In contrast, the “alleged Joe and Hunter Biden recordings” Grassley alluded to on the Senate floor are not in the possession of federal prosecutors. They don’t even appear to be in the possession of the FBI source whose information generated the 1023 document. Rather, the FBI source claimed the same foreign national who allegedly bribed the Biden family had also recorded conversations with them. Comer himself acknowledged in a Newsmax interview that they can’t confirm such recordings exist.

Back to Grassley’s Senate floor speech from June 12:

Getting a full and complete 1023 is critical for the American people to know and understand the true nature of the document and to hold the Justice Department and the FBI accountable.
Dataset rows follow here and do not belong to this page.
(* ===== verification/DayPlan.v ===== *)
(** * DayPlan: the entries of a day

    Module [DayPlan] models the day functions of
    [src/sections/planner_model.cpp]: tasks, deadlines and events of a day, the
    index that collects them for a period in one pass, the conflicts, load and
    free time of a day and the search for free slots. Sums of minutes are
    integers without a bound: the code adds in [int], without an overflow as
    long as the minutes of a day stay below 2^31. The theorem of this file: the
    index has for each day of the period what the functions of a day give. *)

From S2P Require Import Prelude PlannerUtil Calendar Repeat Order PlannerState.
Import Util Calendar Repeats Planner.

#[local] Open Scope Z_scope.

Module DayPlan.

Definition kSlotSearchDays : nat := 7.
Definition kSlotAnswers : nat := 3.
Definition kTitleMinutes : Z := 40.

(** ** Data *)

Record Timed := { mName : bytes; mStart : bytes; mEnd : bytes; mTask : option Task; mEvent : option Event }.

Record Slot := { sStart : Z; sEnd : Z }.
Record BusyGroup := { gStart : Z; gEnd : Z; gItems : list Timed }.

Record DayIndexEntry := {
  dTasks : list Task;
  dEvents : list Event;
  dDeadlines : list Task;
  dIsHoliday : bool;
  dHoliday : option Event;
  dMinutes : Z;
  dTimed : list Timed;
  dUntimed : list Task;
  dAllDay : list Event;
  dConflicts : Z;
  dUnrated : Z
}.

Definition emptyEntry : DayIndexEntry :=
  {| dTasks := []; dEvents := []; dDeadlines := []; dIsHoliday := false; dHoliday := None; dMinutes := 0;
     dTimed := []; dUntimed := []; dAllDay := []; dConflicts := 0; dUnrated := 0 |}.

(** ** Order and time *)

Definition allDayOf (e : Event) : bool := default false (isAllDay e).
Definition holidayOf (e : Event) : bool := default false (isHoliday e).

Definition compareEvents (a b : Event) : bool :=
  if negb (Bool.eqb (allDayOf a) (allDayOf b)) then allDayOf a else blt (eStart a) (eStart b).

Definition sortEvents (l : list Event) : list Event := stableSort compareEvents l.
Definition sortTimed (l : list Timed) : list Timed := stableSort (fun a b => blt (mStart a) (mStart b)) l.

Definition spanOf (t : Timed) : Z * Z := (toMinutes (mStart t), toMinutes (mEnd t)).

Definition crosses (a b : Z * Z) : bool := (a.1 <? b.2) && (b.1 <? a.2).

Fixpoint countCrossing (l : list (Z * Z)) : Z :=
  match l with
  | [] => 0
  | a :: l' => Z.of_nat (length (filter (crosses a) l')) + countCrossing l'
  end.

Definition countTimedConflicts (l : list Timed) : Z := countCrossing (spanOf <$> l).

Definition eventMinutes (e : Event) : Z := toMinutes (eEnd e) - toMinutes (eStart e).

Definition hasStartAndMinutes (t : Task) : bool := truthy (tStart t) && bool_decide (is_Some (minutes t)).

Definition timedEvent (e : Event) : Timed :=
  {| mName := eName e; mStart := eStart e; mEnd := eEnd e; mTask := None; mEvent := Some e |}.
Definition timedTask (t : Task) : Timed :=
  let start := default [] (tStart t) in
  {| mName := name t; mStart := start; mEnd := toTime (toMinutes start + default 0 (minutes t));
     mTask := Some t; mEvent := None |}.

(** ** One day *)

Definition taskOn (day : bytes) (t : Task) : bool :=
  match repeat_ t with Some _ => hasInstanceOn t day | None => bool_decide (tDay t = Some day) end.
Definition taskAt (day : bytes) (t : Task) : Task := match repeat_ t with Some _ => taskInstance t day | None => t end.

Definition getTasksForDay (st : State) (day : bytes) : list Task := taskAt day <$> filter (taskOn day) (tasks st).

Definition isDeadline (day : bytes) (t : Task) : bool :=
  negb (isRepeating t) && bool_decide (due t = Some day) && negb (bool_decide (status t = #"done")).

Definition getDeadlines (st : State) (day : bytes) : list Task := filter (isDeadline day) (tasks st).

Definition eventOn (day : bytes) (e : Event) : bool :=
  match eRepeat e with Some _ => hasInstanceOn e day | None => bool_decide (eDay e = Some day) end.
Definition eventAt (day : bytes) (e : Event) : Event := match eRepeat e with Some _ => eventInstance e day | None => e end.

Definition getEventsForDay (st : State) (day : bytes) : list Event :=
  sortEvents (eventAt day <$> filter (eventOn day) (events st)).

Definition isHolidayOn (st : State) (day : bytes) : bool := existsb holidayOf (getEventsForDay st day).

Definition unrated (l : list Task) : Z := Z.of_nat (length (filter (fun t => minutes t = None) l)).
Definition countUnrated (st : State) (day : bytes) : Z := unrated (getTasksForDay st day).

Definition sumOf {A} (f : A -> Z) (l : list A) : Z := foldl (fun s x => s + f x) 0 l.

Definition taskMinutes (t : Task) : Z := default 0 (minutes t).
Definition eventLoad (e : Event) : Z := if allDayOf e then 0 else eventMinutes e.

Definition getDayLoad (st : State) (day : bytes) : Z :=
  sumOf eventLoad (getEventsForDay st day) + sumOf taskMinutes (getTasksForDay st day).

Definition timedOf (es : list Event) (ts : list Task) : list Timed :=
  sortTimed ((timedEvent <$> filter (fun e => negb (allDayOf e)) es) ++ (timedTask <$> filter hasStartAndMinutes ts)).

Definition getTimedForDay (st : State) (day : bytes) (excludedTaskId : option bytes) : list Timed :=
  timedOf (getEventsForDay st day)
    (filter (fun t => negb (match excludedTaskId with Some k => bool_decide (instanceKey t = k) | None => false end))
       (getTasksForDay st day)).

Definition countConflicts (st : State) (day : bytes) : Z := countTimedConflicts (getTimedForDay st day None).

(** ** The index of a period *)

Notation DayIndex := (gmap bytes DayIndexEntry).

Definition updateDay (day : bytes) (f : DayIndexEntry -> DayIndexEntry) (m : DayIndex) : DayIndex :=
  <[day := f (default emptyEntry (m !! day))]> m.

Definition pushTask (t : Task) (e : DayIndexEntry) (day : bytes) : DayIndexEntry :=
  {| dTasks := dTasks e ++ [taskAt day t]; dEvents := dEvents e; dDeadlines := dDeadlines e;
     dIsHoliday := dIsHoliday e; dHoliday := dHoliday e; dMinutes := dMinutes e + taskMinutes t; dTimed := dTimed e;
     dUntimed := dUntimed e; dAllDay := dAllDay e; dConflicts := dConflicts e; dUnrated := dUnrated e |}.
Definition pushDeadline (t : Task) (e : DayIndexEntry) : DayIndexEntry :=
  {| dTasks := dTasks e; dEvents := dEvents e; dDeadlines := dDeadlines e ++ [t];
     dIsHoliday := dIsHoliday e; dHoliday := dHoliday e; dMinutes := dMinutes e; dTimed := dTimed e;
     dUntimed := dUntimed e; dAllDay := dAllDay e; dConflicts := dConflicts e; dUnrated := dUnrated e |}.
Definition pushEvent (v : Event) (e : DayIndexEntry) (day : bytes) : DayIndexEntry :=
  {| dTasks := dTasks e; dEvents := dEvents e ++ [eventAt day v]; dDeadlines := dDeadlines e;
     dIsHoliday := holidayOf v || dIsHoliday e; dHoliday := dHoliday e; dMinutes := dMinutes e + eventLoad v;
     dTimed := dTimed e; dUntimed := dUntimed e; dAllDay := dAllDay e; dConflicts := dConflicts e;
     dUnrated := dUnrated e |}.

Section Period.
Context (fromDay toDay : bytes).

(** A missing or empty day is not inside. *)
Definition isInside (day : option bytes) : bool :=
  truthy day && ble fromDay (default [] day) && ble (default [] day) toDay.

Definition daysOfEntry `{Entry T} (x : T) : list bytes :=
  match repeatOf x with
  | Some _ => expandInstances x fromDay toDay
  | None => if isInside (dayOf x) then [default [] (dayOf x)] else []
  end.
(* ===== verification/TaskLists.v ===== *)
(** * TaskLists: lists of tasks, their order, groups and the checks of input

    Module [TaskLists] models the parts of [src/sections/planner_model.cpp] on
    lists (eligible, undated and completed tasks, the order of a group and
    [moveTask], the validations, the layers of the calendar) and
    [src/sections/planner_groups.cpp]. Ranks are doubles in units of 2^-1074
    (see [Repeat]); [rankOf] is the rank of an integer. *)

From stdpp Require Import sorting.
From S2P Require Import Prelude PlannerUtil Calendar Repeat Order PlannerState Series.
Import Util Calendar Repeats Planner Series.

#[local] Open Scope Z_scope.

Module TaskLists.

(** ** Lists *)

(** The list with a name, and whether it was created; [newId] is what the
    generator gives. The code's pointer is the place of the list. *)
Definition ensureList (st : State) (nm newId : bytes) : option nat * State :=
  if isEmpty nm then (None, st)
  else
    match list_find (fun l => lName l = nm) (lists st) with
    | Some (n, _) => (Some n, st)
    | None =>
        let n := length (lists st) in
        let st1 := setLists st (lists st ++ [{| lId := newId; lName := nm; lOrder := Z.of_nat n * 2 ^ 1074; lColor := None |}]) in
        (Some n, if bool_decide (nm ∈ projects st) then st1 else setProjects st1 (projects st1 ++ [nm]))
    end.

Definition getListColor (st : State) (nm : bytes) : Z :=
  if isEmpty nm then 0
  else match list_find (fun l => lName l = nm) (lists st) with Some (_, l) => default 0 (lColor l) | None => 0 end.

Definition getEventColor (st : State) (e : Event) : Z :=
  let c := getListColor st (default [] (eProject e)) in if c =? 0 then default 0 (color e) else c.

Definition hasLunchBreak (s : Settings) : bool := lunchStart s <? lunchEnd s.

Definition eligible (today : bytes) (t : Task) : option Task :=
  match repeat_ t with
  | Some _ => nextOpenInstance t today
  | None => if negb (truthy (due t)) && negb (bool_decide (status t = #"done")) then Some t else None
  end.

Definition getEligibleTasks (st : State) (today : bytes) : list Task := omap (eligible today) (tasks st).

Definition byRankThenId (a b : Task) : bool :=
  if negb (rank a =? rank b) then rank a <? rank b else blt (id a) (id b).

Definition isActive (t : Task) : bool := bool_decide (status t = #"active").

Definition undatedLess (a b : Task) : bool :=
  if negb (Bool.eqb (isActive a) (isActive b)) then isActive a else byRankThenId a b.

Definition getUndatedTasks (st : State) : list Task :=
  stableSort undatedLess
    (filter (fun t => negb (isRepeating t) && negb (truthy (tDay t)) && negb (bool_decide (status t = #"done"))) (tasks st)).

Definition getCompletedTasks (st : State) : list Task :=
  filter (fun t => negb (isRepeating t) && negb (truthy (due t)) && bool_decide (status t = #"done")) (tasks st).

Definition inGroupOf (task t : Task) : bool := bool_decide (project t = project task) && bool_decide (status t = status task).

Definition getOrderedGroup (st : State) (task : Task) (today : bytes) : list Task :=
  stableSort byRankThenId (filter (inGroupOf task) (getEligibleTasks st today)).

Definition setRank (r : Z) (t : Task) : Task :=
  {| id := id t; name := name t; description := description t; steps := steps t; status := status t;
     project := project t; rank := r; tDay := tDay t; tStart := tStart t; due := due t; minutes := minutes t;
     repeat_ := repeat_ t; occurrences := occurrences t; origin := origin t; source := source t;
     remind := remind t; instanceDay := instanceDay t |}.

(** [static_cast<double>] of an [int]. *)
Definition rankOf (i : Z) : Z := i * 2 ^ 1074.

(** [group[i]->rank = r]; [group] holds the places of the tasks. *)
Definition rankAt (group : list nat) (i : nat) (r : Z) (l : list Task) : list Task :=
  match group !! i with Some n => alter (setRank (rankOf r)) n l | None => l end.

(** Each task of the group gets its place as its rank. *)
Definition spread (group : list nat) (l : list Task) : list Task :=
  foldl (fun l i => rankAt group i (Z.of_nat i) l) l (seq 0 (length group)).

Definition moveTask (st : State) (taskId : bytes) (direction : Z) (today : bytes) : bool * State :=
  match findIn (tasks st) taskId with
  | None => (false, st)
  | Some (n, task) =>
      let group := omap (fun t => fst <$> findIn (tasks st) (id t)) (getOrderedGroup st task today) in
      match list_find (fun m => m = n) group with
      | None => (false, st)
      | Some (index, _) =>
          let target := Z.of_nat index + direction in
          if (target <? 0) || (Z.of_nat (length group) <=? target) then (false, st)
          else
            (true, setTasks st (rankAt group (Z.to_nat target) (Z.of_nat index)
                                  (rankAt group index target (spread group (tasks st)))))
      end
  end.

(** ** Checks of input *)

Definition kMinTaskMinutes : Z := 5.
Definition kMaxSlotMargin : Z := 180.

Definition validateTask (t : Task) : option bytes :=
  if isEmpty (trim (name t)) then Some #"name"
  else if match minutes t with Some m => (m <? kMinTaskMinutes) || (kMinutesInDay <? m) | None => false end then Some #"minutes"
  else if truthy (tStart t) && negb (truthy (tDay t)) then Some #"startNeedsDayAndMinutes"
  else if truthy (tStart t) && match minutes t with
                               | Some m => kMinutesInDay <? toMinutes (default [] (tStart t)) + m
                               | None => false
                               end then Some #"pastMidnight"
  else if truthy (tDay t) && truthy (due t) && blt (default [] (due t)) (default [] (tDay t)) then Some #"dayAfterDue"
  else None.

Definition isMinute (v : Z) : bool := (0 <=? v) && (v <=? kMinutesInDay).

Definition validateSettings (s : Settings) : option bytes :=
  if negb (isMinute (dayStart s)) || negb (isMinute (dayEnd s)) || (dayEnd s <=? dayStart s) then Some #"window"
  else if negb (isMinute (lunchStart s)) || negb (isMinute (lunchEnd s)) then Some #"lunch"
  else if hasLunchBreak s && ((lunchStart s <? dayStart s) || (dayEnd s <? lunchEnd s)) then Some #"lunch"
  else if (margin s <? 0) || (kMaxSlotMargin <? margin s) then Some #"margin"
  else None.

Definition validateEvent (e : Event) : option bytes :=
  if isEmpty (trim (eName e)) then Some #"name"
  else if negb (default false (isAllDay e))
          && (negb (isTimeKey (eStart e)) || negb (isTimeKey (eEnd e)) || ble (eEnd e) (eStart e)) then Some #"time"
  else match eRepeat e with
       | Some r => validateRepeat r
       | None => if negb (truthy (eDay e)) then Some #"repeat" else None
       end.

(** ** Labels and layers *)

Definition formatClock (m : Z) : bytes :=
  let clock := toTime m in if negb (Z.rem m 60 =? 0) then clock else take 2 clock.

Definition listColorStyle (c : Z) : option bytes :=
  if c =? 0 then None else Some (#"--planner-list-color: var(--color-peer-" ++ Decimal.to_string (c - 1) ++ #")").

Record Layers := { sleep : bool; food : bool; work : bool }.

Definition parseLayers (saved : option bytes) : Layers :=
  let hidden := split (default [] saved) "," in
  {| sleep := negb (bool_decide (#"sleep" ∈ hidden)); food := negb (bool_decide (#"food" ∈ hidden));
     work := negb (bool_decide (#"work" ∈ hidden)) |}.

Definition serializeLayers (l : Layers) : bytes :=
  foldl (fun out p => if p.1 : bool then out else (if isEmpty out then out else out ++ #",") ++ p.2) []
    [(sleep l, #"sleep"); (food l, #"food"); (work l, #"work")].

(** ** Groups *)

Record GroupPick := { pickKind : SeriesKind; pickId : bytes; pickDay : option bytes; isRepeat : bool }.

Definition kGroupNameMaxLength : nat := 60.

Definition normalizeGroupName (nm : bytes) : bytes := takeCodepoints (trim nm) kGroupNameMaxLength.

Definition nameTaken (st : State) (nm : bytes) : bool := bool_decide (nm ∈ (lName <$> lists st)).

Definition withColor (c : option Z) (l : TaskList) : TaskList :=
  {| lId := lId l; lName := lName l; lOrder := lOrder l; lColor := c |}.
Definition withName (nm : bytes) (l : TaskList) : TaskList :=
  {| lId := lId l; lName := nm; lOrder := lOrder l; lColor := lColor l |}.

Definition createGroup (st : State) (rawName : bytes) (c : Z) (newId : bytes) : option bytes * State :=
  let nm := normalizeGroupName rawName in
  if isEmpty nm then (Some #"name", st)
  else if nameTaken st nm then (Some #"duplicate", st)
  else
    match ensureList st nm newId with
    | (Some n, st1) => (None, if c =? 0 then st1 else setLists st1 (alter (withColor (Some c)) n (lists st1)))
    | (None, st1) => (None, st1)
    end.
(** The list of a body, joined. *)
Definition joinField (key : bytes) (b a : option json) : option json :=
  if isTruthy b || isTruthy a then Some (JArr (joinItems key (itemsIn b ++ itemsIn a)))
  else match a with Some v => Some v | None => b end.

Lemma falsy_items (v : option json) : isTruthy v = false -> itemsIn v = [].
Proof. destruct v as [[]|]; done. Qed.

Lemma joinField_assoc (key : bytes) (b a c : option json) :
  joinField key (joinField key b a) c = joinField key b (joinField key a c).
Proof.
  assert (T : forall x y, isTruthy (joinField key x y) = isTruthy x || isTruthy y).
  { intros x y. unfold joinField. destruct (isTruthy x) eqn:X, (isTruthy y) eqn:Y; cbn [orb]; [done..|]. by destruct y. }
  assert (I : forall x y, itemsIn (joinField key x y) = joinItems key (itemsIn x ++ itemsIn y)).
  { intros x y. unfold joinField. destruct (isTruthy x) eqn:X, (isTruthy y) eqn:Y; cbn [orb]; [done..|].
    rewrite (falsy_items _ X), (falsy_items _ Y). destruct y; [by apply falsy_items|by apply falsy_items]. }
  unfold joinField at 1 3. rewrite !T, !I, orb_assoc. destruct (isTruthy b || isTruthy a || isTruthy c) eqn:E.
  - by rewrite unique_app_l, unique_app_r, app_assoc.
  - apply orb_false_iff in E as [[Eb Ea]%orb_false_iff Ec]. unfold joinField. rewrite Eb, Ea, Ec. cbn [orb]. by destruct c, a.
Qed.

Lemma joined_get (kind k : bytes) (b a : list (bytes * json)) : obj_sorted a ->
  obj_get k (joined kind b a) =
  match keyedListOf kind with
  | Some (f, key) => if bool_decide (k = f) then joinField key (obj_get f b) (obj_get f a)
                     else match obj_get k a with Some v => Some v | None => obj_get k b end
  | None => match obj_get k a with Some v => Some v | None => obj_get k b end
  end.
Proof.
  intros S. unfold joined. destruct (keyedListOf kind) as [[f key]|]; [|by apply overlay_get].
  unfold joinField. destruct (isTruthy (obj_get f b) || isTruthy (obj_get f a)).
  - rewrite obj_get_set, overlay_get by done. done.
  - rewrite overlay_get by done. case_bool_decide as E; [by subst|done].
Qed.

Lemma joined_sorted (kind : bytes) (b a : list (bytes * json)) : obj_sorted b -> obj_sorted (joined kind b a).
Proof.
  intros S. unfold joined. destruct (keyedListOf kind) as [[f key]|]; [|by apply overlay_sorted].
  destruct (_ || _); [by apply obj_set_sorted, overlay_sorted|by apply overlay_sorted].
Qed.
It is also important for asserting constitutional congressional oversight powers against an out-of-control executive branch that is obviously drunk with political infection.

Mixed metaphors aside—can one be drunk with an infection?—it’s remarkable to hear Grassley fulminate about the executive branch withholding one document containing unverified claims. He was silent for years as the Trump administration ignored or refused to comply with about 20 subpoenas from Congressional committees.

During a June 14 conference call with some Iowa reporters, Grassley accused special counsel Jack Smith of political bias and drew more false equivalences: “Whether or not it’s Hillary or whether it’s Trump, secure documents ought to be secure.”

As for the specific charges against Trump, the senator declined to express an opinion. Stephen Gruber-Miller reported for the Des Moines Register,

“The governor and the two senators and the four Congress members from Iowa want everybody to feel free to come to Iowa to campaign,” Grassley said. “And so I’m going to leave the political aspect of this up to the voters.”

If only Grassley were leaving politics up to the voters. On the contrary, his latest actions validate everything his longtime staffer Kolesnik wrote about “the new Chuck Grassley,” who abandoned “guardrails handed down by the oversight professionals” and now closely associates “with MAGA elements in Congress.”

Let’s also be clear that Grassley’s feigned neutrality in the GOP presidential race is a farce. It’s not a neutral posture to denounce the Biden administration, discredit the special counsel, and discourage any discussion of evidence implicating Trump. Like Governor Kim Reynolds, Grassley is sending a clear message to fellow Republicans: do not grant any legitimacy to this prosecution.

But whereas Reynolds issued one written statement about the Trump indictment and moved on, Grassley is working overtime to deflect attention from Trump’s actions to the Biden’s administration’s supposed abuse of the justice system. It’s not the first, second, or third time the senator has run interference for the former president—and it probably won’t be the last.

Top image: Senator Chuck Grassley delivers a lengthy floor speech demanding that the FBI make public a document containing bribery allegations against President Joe Biden. Screenshot from video the senator’s office uploaded to YouTube on June 12.

About the Author(s)

Laura Belin

  • Good Luck Chuck

    Grassley, in my view, started goin’ south (politically too) by parroting Sarah Palin’s drivel concerning ‘death panels’ during the Obama-era healthcare debates.
    One thing though, he’s usually clever enough to stay behind the curtain but by hobnobbing with the insurrectionists, he’s put himself in the position of being vulnerable to the same searing oversight that he’s used to dishing out. Good luck Chuck.

    • I agree

      2009 was a major inflection point for Grassley. He and Max Baucus had worked together in good faith before then.

  • Excellent work

    Excellent work and my hat goes off to Kolesnick for coming forward and saying what needs to be said. Grassley’s earlier work and credibility on these issues has now gone out the window. It’s really disappointing to see him chase down the looniest right wing conspiracies alongside guys like James Comer, Jim Jordan, Ted Cruz, etc.